Records to use:
Lemma only_first_total_assets_line_witness :
  value (total_assets_of_text
           (join_lines [s "Balance sheet"; s "Total liabilities 1 2 3 4";
                        mislabelled_line; canonical_line]))
  = None.
Proof.
  refine (eq_trans (f_equal value
            (only_first_total_assets_line
               [s "Balance sheet"; s "Total liabilities 1 2 3 4"]
               mislabelled_line [canonical_line] _ _ _)) _).
  - repeat constructor.
  - repeat constructor.
  - reflexivity.
  - reflexivity.
Defined.

(** ** The balance-sheet page *)

Lemma balance_sheet_test text :
  (negb (str_eqb text []) && contains (s "balance sheet") (lower text))%bool
  = true <-> mentions_balance_sheet text.
Proof.
  unfold mentions_balance_sheet. rewrite <- contains_spec, andb_true_iff.
  split; [now intros [_ H]|]. intros H. split; [|exact H].
  destruct text; [discriminate|reflexivity].
Qed.

Lemma balance_sheet_loop_first k pages i text :
  nth_error pages i = Some text ->
  mentions_balance_sheet text ->
  (forall j t, (j < i)%nat -> nth_error pages j = Some t ->
               ~ mentions_balance_sheet t) ->
  value (balance_sheet_loop k pages) = Some (k + i)%nat.
Proof.
  revert k i. induction pages as [|page rest IH]; intros k [|i] Hn Hm Hlt;
    try discriminate; cbn [balance_sheet_loop].
  - injection Hn as ->. apply balance_sheet_test in Hm. rewrite Hm. cbn.
    now rewrite Nat.add_0_r.
  - destruct (_ && _)%bool eqn:Hp.
    + apply balance_sheet_test in Hp.
      destruct (Hlt 0%nat page ltac:(lia) eq_refl Hp).
    + cbn in Hn. rewrite (IH (S k) i Hn Hm).
      * f_equal. lia.
      * intros j t Hj Ht. apply (Hlt (S j) t); [lia|exact Ht].
Qed.

Lemma balance_sheet_loop_none k pages :
  (forall t, In t pages -> ~ mentions_balance_sheet t) ->
  value (balance_sheet_loop k pages) = None.
Proof.
  revert k. induction pages as [|page rest IH]; intros k H; [reflexivity|].
  cbn [balance_sheet_loop]. destruct (_ && _)%bool eqn:Hp.
  - apply balance_sheet_test in Hp. destruct (H page (or_introl eq_refl) Hp).
  - apply IH. intros t Ht. apply H. now right.
Qed.

(** [find_balance_sheet_page] returns the first page that mentions
    "balance sheet", case ignored, and the total assets are read from
    that page alone; when no page mentions it there is no page and no
    total. *)
Theorem balance_sheet_is_first_mention doc :
  (forall i text,
     nth_error (pdf_pages doc) i = Some text ->
     mentions_balance_sheet text ->
     (forall j t, (j < i)%nat -> nth_error (pdf_pages doc) j = Some t ->
                  ~ mentions_balance_sheet t) ->
     value (find_balance_sheet_page doc) = Some i
     /\ value (extract_total_assets_from_table doc None)
        = value (total_assets_of_text text))
  /\ ((forall t, In t (pdf_pages doc) -> ~ mentions_balance_sheet t) ->
      value (find_balance_sheet_page doc) = None
      /\ value (extract_total_assets_from_table doc None) = None).
Proof.
  split.
  - intros i text Hn Hm Hlt.
    assert (Hfind : value (find_balance_sheet_page doc) = Some i).
    { unfold find_balance_sheet_page. msimpl.
      now rewrite (balance_sheet_loop_first 0 _ i text Hn Hm Hlt). }
    split; [exact Hfind|].
    unfold extract_total_assets_from_table. msimpl.
    rewrite Hfind. msimpl. now rewrite Hn.
  - intros Hnone.
    assert (Hfind : value (find_balance_sheet_page doc) = None).
    { unfold find_balance_sheet_page. msimpl.
      now apply balance_sheet_loop_none. }
    split; [exact Hfind|]. now apply no_balance_sheet_no_total.
Qed.

Lemma balance_sheet_is_first_mention_witness :
  value (find_balance_sheet_page report_with_contents) = Some 1%nat
  /\ value (extract_total_assets_from_table report_with_contents None)
     = None.
Proof.
  refine (proj1 (balance_sheet_is_first_mention report_with_contents)
            1%nat (s "Contents: composition, Balance Sheet, notes")
            eq_refl _ _).
  - apply contains_spec. reflexivity.
  - intros [|j] t Hj Ht; [|lia]. injection Ht as <-.
    intros H. apply contains_spec in H. discriminate.
Defined.

(** ** The two strategies on the canonical layout *)

Lemma runs_skip p c t : p c = false -> runs p (c :: t) = runs p t.
Proof. intros H. cbn. now rewrite H. Qed.

Lemma digits_not_space ds :
  all_digits ds -> Forall (fun c => negb (is_space c) = true) ds.
Proof.
  intros H. eapply List.Forall_impl; [|exact H]. cbn. intros c Hc.
  now rewrite (digit_not_space c Hc).
Qed.

(** Groups separated by single characters outside the class are the
    runs. *)
Lemma runs_four p a b c d x :
  p x = false ->
  a <> [] -> b <> [] -> c <> [] -> d <> [] ->
  Forall (fun y => p y = true) a -> Forall (fun y => p y = true) b ->
  Forall (fun y => p y = true) c -> Forall (fun y => p y = true) d ->
  runs p (a ++ x :: b ++ x :: c ++ x :: d) = [a; b; c; d].
Proof.
  intros Hx Ha Hb Hc Hd Pa Pb Pc Pd.
  rewrite !runs_separated by exact Hx.
  now rewrite !runs_whole by assumption.
Qed.

Lemma canonical_layout_parts d1 d2 d3 d4 :
  digit_string d1 -> digit_string d2 -> digit_string d3 -> digit_string d4 ->
  split_ws (canonical_layout d1 d2 d3 d4)
  = [s "Total"; s "assets"; d1; d2; d3; d4]
  /\ digit_runs (canonical_layout d1 d2 d3 d4) = [d1; d2; d3; d4].
Proof.
  intros [N1 A1] [N2 A2] [N3 A3] [N4 A4]. split.
  - unfold split_ws, canonical_layout.
    change (s "Total assets " ++ d1 ++ " "%char :: d2 ++ " "%char :: d3
            ++ " "%char :: d4)
      with (s "Total" ++ " "%char :: s "assets" ++ " "%char
            :: (d1 ++ " "%char :: d2 ++ " "%char :: d3 ++ " "%char :: d4)).
    rewrite !(runs_separated _ (s "Total")), !(runs_separated _ (s "assets"))
      by reflexivity.
    rewrite runs_four; auto using digits_not_space.
  - unfold digit_runs, canonical_layout. cbn [s list_ascii_of_string app].
    rewrite !runs_skip by reflexivity.
    now apply runs_four.
Qed.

What the task requires: Nothing may be left out. Retype all the entries exactly.

Answer to this task:
Lemma only_first_total_assets_line_witness :
  value (total_assets_of_text
           (join_lines [s "Balance sheet"; s "Total liabilities 1 2 3 4";
                        mislabelled_line; canonical_line]))
  = None.
Proof.
  refine (eq_trans (f_equal value
            (only_first_total_assets_line
               [s "Balance sheet"; s "Total liabilities 1 2 3 4"]
               mislabelled_line [canonical_line] _ _ _)) _).
  - repeat constructor.
  - repeat constructor.
  - reflexivity.
  - reflexivity.
Defined.

(** ** The balance-sheet page *)

Lemma balance_sheet_test text :
  (negb (str_eqb text []) && contains (s "balance sheet") (lower text))%bool
  = true <-> mentions_balance_sheet text.
Proof.
  unfold mentions_balance_sheet. rewrite <- contains_spec, andb_true_iff.
  split; [now intros [_ H]|]. intros H. split; [|exact H].
  destruct text; [discriminate|reflexivity].
Qed.

Lemma balance_sheet_loop_first k pages i text :
  nth_error pages i = Some text ->
  mentions_balance_sheet text ->
  (forall j t, (j < i)%nat -> nth_error pages j = Some t ->
               ~ mentions_balance_sheet t) ->
  value (balance_sheet_loop k pages) = Some (k + i)%nat.
Proof.
  revert k i. induction pages as [|page rest IH]; intros k [|i] Hn Hm Hlt;
    try discriminate; cbn [balance_sheet_loop].
  - injection Hn as ->. apply balance_sheet_test in Hm. rewrite Hm. cbn.
    now rewrite Nat.add_0_r.
  - destruct (_ && _)%bool eqn:Hp.
    + apply balance_sheet_test in Hp.
      destruct (Hlt 0%nat page ltac:(lia) eq_refl Hp).
    + cbn in Hn. rewrite (IH (S k) i Hn Hm).
      * f_equal. lia.
      * intros j t Hj Ht. apply (Hlt (S j) t); [lia|exact Ht].
Qed.

Lemma balance_sheet_loop_none k pages :
  (forall t, In t pages -> ~ mentions_balance_sheet t) ->
  value (balance_sheet_loop k pages) = None.
Proof.
  revert k. induction pages as [|page rest IH]; intros k H; [reflexivity|].
  cbn [balance_sheet_loop]. destruct (_ && _)%bool eqn:Hp.
  - apply balance_sheet_test in Hp. destruct (H page (or_introl eq_refl) Hp).
  - apply IH. intros t Ht. apply H. now right.
Qed.

(** [find_balance_sheet_page] returns the first page that mentions
    "balance sheet", case ignored, and the total assets are read from
    that page alone; when no page mentions it there is no page and no
    total. *)
Theorem balance_sheet_is_first_mention doc :
  (forall i text,
     nth_error (pdf_pages doc) i = Some text ->
     mentions_balance_sheet text ->
     (forall j t, (j < i)%nat -> nth_error (pdf_pages doc) j = Some t ->
                  ~ mentions_balance_sheet t) ->
     value (find_balance_sheet_page doc) = Some i
     /\ value (extract_total_assets_from_table doc None)
        = value (total_assets_of_text text))
  /\ ((forall t, In t (pdf_pages doc) -> ~ mentions_balance_sheet t) ->
      value (find_balance_sheet_page doc) = None
      /\ value (extract_total_assets_from_table doc None) = None).
Proof.
  split.
  - intros i text Hn Hm Hlt.
    assert (Hfind : value (find_balance_sheet_page doc) = Some i).
    { unfold find_balance_sheet_page. msimpl.
      now rewrite (balance_sheet_loop_first 0 _ i text Hn Hm Hlt). }
    split; [exact Hfind|].
    unfold extract_total_assets_from_table. msimpl.
    rewrite Hfind. msimpl. now rewrite Hn.
  - intros Hnone.
    assert (Hfind : value (find_balance_sheet_page doc) = None).
    { unfold find_balance_sheet_page. msimpl.
      now apply balance_sheet_loop_none. }
    split; [exact Hfind|]. now apply no_balance_sheet_no_total.
Qed.

Lemma balance_sheet_is_first_mention_witness :
  value (find_balance_sheet_page report_with_contents) = Some 1%nat
  /\ value (extract_total_assets_from_table report_with_contents None)
     = None.
Proof.
  refine (proj1 (balance_sheet_is_first_mention report_with_contents)
            1%nat (s "Contents: composition, Balance Sheet, notes")
            eq_refl _ _).
  - apply contains_spec. reflexivity.
  - intros [|j] t Hj Ht; [|lia]. injection Ht as <-.
    intros H. apply contains_spec in H. discriminate.
Defined.

(** ** The two strategies on the canonical layout *)

Lemma runs_skip p c t : p c = false -> runs p (c :: t) = runs p t.
Proof. intros H. cbn. now rewrite H. Qed.

Lemma digits_not_space ds :
  all_digits ds -> Forall (fun c => negb (is_space c) = true) ds.
Proof.
  intros H. eapply List.Forall_impl; [|exact H]. cbn. intros c Hc.
  now rewrite (digit_not_space c Hc).
Qed.

(** Groups separated by single characters outside the class are the
    runs. *)
Lemma runs_four p a b c d x :
  p x = false ->
  a <> [] -> b <> [] -> c <> [] -> d <> [] ->
  Forall (fun y => p y = true) a -> Forall (fun y => p y = true) b ->
  Forall (fun y => p y = true) c -> Forall (fun y => p y = true) d ->
  runs p (a ++ x :: b ++ x :: c ++ x :: d) = [a; b; c; d].
Proof.
  intros Hx Ha Hb Hc Hd Pa Pb Pc Pd.
  rewrite !runs_separated by exact Hx.
  now rewrite !runs_whole by assumption.
Qed.

Lemma canonical_layout_parts d1 d2 d3 d4 :
  digit_string d1 -> digit_string d2 -> digit_string d3 -> digit_string d4 ->
  split_ws (canonical_layout d1 d2 d3 d4)
  = [s "Total"; s "assets"; d1; d2; d3; d4]
  /\ digit_runs (canonical_layout d1 d2 d3 d4) = [d1; d2; d3; d4].
Proof.
  intros [N1 A1] [N2 A2] [N3 A3] [N4 A4]. split.
  - unfold split_ws, canonical_layout.
    change (s "Total assets " ++ d1 ++ " "%char :: d2 ++ " "%char :: d3
            ++ " "%char :: d4)
      with (s "Total" ++ " "%char :: s "assets" ++ " "%char
            :: (d1 ++ " "%char :: d2 ++ " "%char :: d3 ++ " "%char :: d4)).
    rewrite !(runs_separated _ (s "Total")), !(runs_separated _ (s "assets"))
      by reflexivity.
    rewrite runs_four; auto using digits_not_space.
  - unfold digit_runs, canonical_layout. cbn [s list_ascii_of_string app].
    rewrite !runs_skip by reflexivity.
    now apply runs_four.
Qed.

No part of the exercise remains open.